Tensions over oil movements in the Strait of Hormuz and a sizable decrease in the amount of crude oil being held in storage have managed to lift oil prices this week. Fears persist, however, around the unknown oil that may be lurking in China, as well as lackluster demand growth forecasts, putting a ceiling on the gains. OPEC’s tenacity in sticking with its production quotas is having little impact, pointing to its weakening influence in oil markets.
Welcome to the Oil’s No-Man’s Land
There is a buildup of Iranian oil in what is considered an effective no-man’s land in the ports of China - the country with the most buying power to sway global oil demand.
The build up in inventory could prove problematic to OPEC as the cartel has been struggling along with Russia and other agreeable allies to tamp down production and draw down global crude inventories. We are now entering the third year of OPEC’s latest crusade to control the state of the oil market, but American shale has proven a worthy adversary.
One of the ways OPEC has tried to alter the perception of just how much oil is still overhanging demand is by changing the five-year period from which it calculates the five year average. Historically, this has been the last five years. Now, it is considering using 2010 to 2014 instead, which may paint a rosier picture of global inventories.

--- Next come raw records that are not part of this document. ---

Lemma OnRevokeToken_non_2xx callback status body headers (w : World) :
  ~ (200 <= status <= 299) ->
  OnRevokeToken callback status body headers w = callback false w.
Proof. intros Hout. unfold OnRevokeToken. skip_parsing Hout. Qed.

Lemma OnGetAccessToken_non_2xx callback status body headers (w : World) :
  ~ (200 <= status <= 299) ->
  OnGetAccessToken callback status body headers w = callback false w.
Proof. intros Hout. unfold OnGetAccessToken. skip_parsing Hout. Qed.

Lemma complete_non_2xx (h : RestHandler) status body headers (w : World) :
  ~ (200 <= status <= 299) ->
  complete h status body headers w
  = (tt, mkWorld (self w) (prefs w) (trace w ++ [CallbackRun (defaults h)])).
Proof.
  intros Hout. destruct h; unfold complete;
    [ rewrite OnGetAccountBalances_non_2xx | rewrite OnGetTickerPrice_non_2xx
    | rewrite OnGetTickerVolume_non_2xx | rewrite OnGetConvertQuote_non_2xx
    | rewrite OnGetDepositInfo_non_2xx | rewrite OnConfirmConvert_non_2xx
    | rewrite OnGetConvertAssets_non_2xx | rewrite OnRevokeToken_non_2xx ];
    try assumption; reflexivity.
Qed.

(** C6. For every REST completion handler and every status outside
    [200,299], the handler leaves the service and the preferences alone and
    the trace grows by exactly one event: its callback run with the
    handler's defaults (failure flag [false] where there is one).  No parser
    call is observed; a parser call can only come from a status within
    [200,299]. *)
Theorem rest_handler_non_2xx_defaults
    (h : RestHandler) (status : Z) (body : string)
    (headers : gmap string string) (w : World) :
  let w' := snd (complete h status body headers w) in
  (~ (200 <= status <= 299) ->
   self w' = self w /\ prefs w' = prefs w /\
   trace w' = trace w ++ [CallbackRun (defaults h)]) /\
  (forall method json,
      In (Parsed method json) (trace w') ->
      In (Parsed method json) (trace w) \/ 200 <= status <= 299).
Proof.
  cbv zeta. split.
  - intros Hout. rewrite complete_non_2xx by assumption.
    repeat split; reflexivity.
  - intros method json Hin.
    destruct (Z_le_dec 200 status) as [Hlo|Hlo];
      [destruct (Z_le_dec status 299) as [Hhi|Hhi]|].
    + right. lia.
    + left. rewrite complete_non_2xx in Hin by lia. cbn in Hin.
      apply in_app_or in Hin. destruct Hin as [Hin|[Hin|[]]];
        [assumption|discriminate].
    + left. rewrite complete_non_2xx in Hin by lia. cbn in Hin.
      apply in_app_or in Hin. destruct Hin as [Hin|[Hin|[]]];
        [assumption|discriminate].
Qed.

Lemma OnRevokeToken_success_unfold callback status body headers (w : World) :
  200 <= status <= 299 ->
  snd (RevokeTokenFromJSON body false) = true ->
  OnRevokeToken callback status body headers w
  = callback true
      (snd (SetAccessTokens "" ""
              (mkWorld (mkBinanceService (auth_token_ (self w))
                                         (access_token_ (self w))
                                         (refresh_token_ (self w)) "" "")
                       (prefs w)
                       (trace w ++ [Parsed RevokeTokenFromJSON_m body])))).
Proof.
  intros Hin Hok. unfold OnRevokeToken, bind, ret, parse.
  rewrite (inside_2xx _ Hin). unfold bind, ret, emit. rewrite Hok.
  unfold set_code_challenge_, set_code_verifier_, update_self.
  cbn [self prefs trace auth_token_ access_token_ refresh_token_
       code_challenge_ code_verifier_].
  destruct (SetAccessTokens _ _ _) as [r w']. reflexivity.
Qed.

A true global inventory figure doesn’t actually exist, in part because several oil markets are opaque, the biggest of which is China. This has been a long-time concern, but the newest developments here is particularly worrisome. Technically, this oil hasn’t gone through customs yet, so technically it is not in violation of any sanctions. But this buildup of oil in what the industry refers to as “bonded storage” will have a profound effect whenever it is released. And if oil prices get too high, or if oil flows are disrupted in the Strait of Hormuz, this oil most certainly will be released.
This is not just convenient for China because it allows the country to hedge its bets on oil prices, but it is also convenient for Iran, it’s oil positioned strategically near the largest oil buyer in the world after it lost some prime Asian market share due to the sanctions.
Rough estimates are that this storage is holding 14 million barrels of oil.
There WILL be a Battery Metals Shortage, but Nickel will be the First Beneficiary
Lithium miners are suffering, and Woods Mackenzie (WM) is now providing some analytical clarity in its H1 2019 battery raw materials long-term outlook. The supply crunch will come much sooner than many anticipated.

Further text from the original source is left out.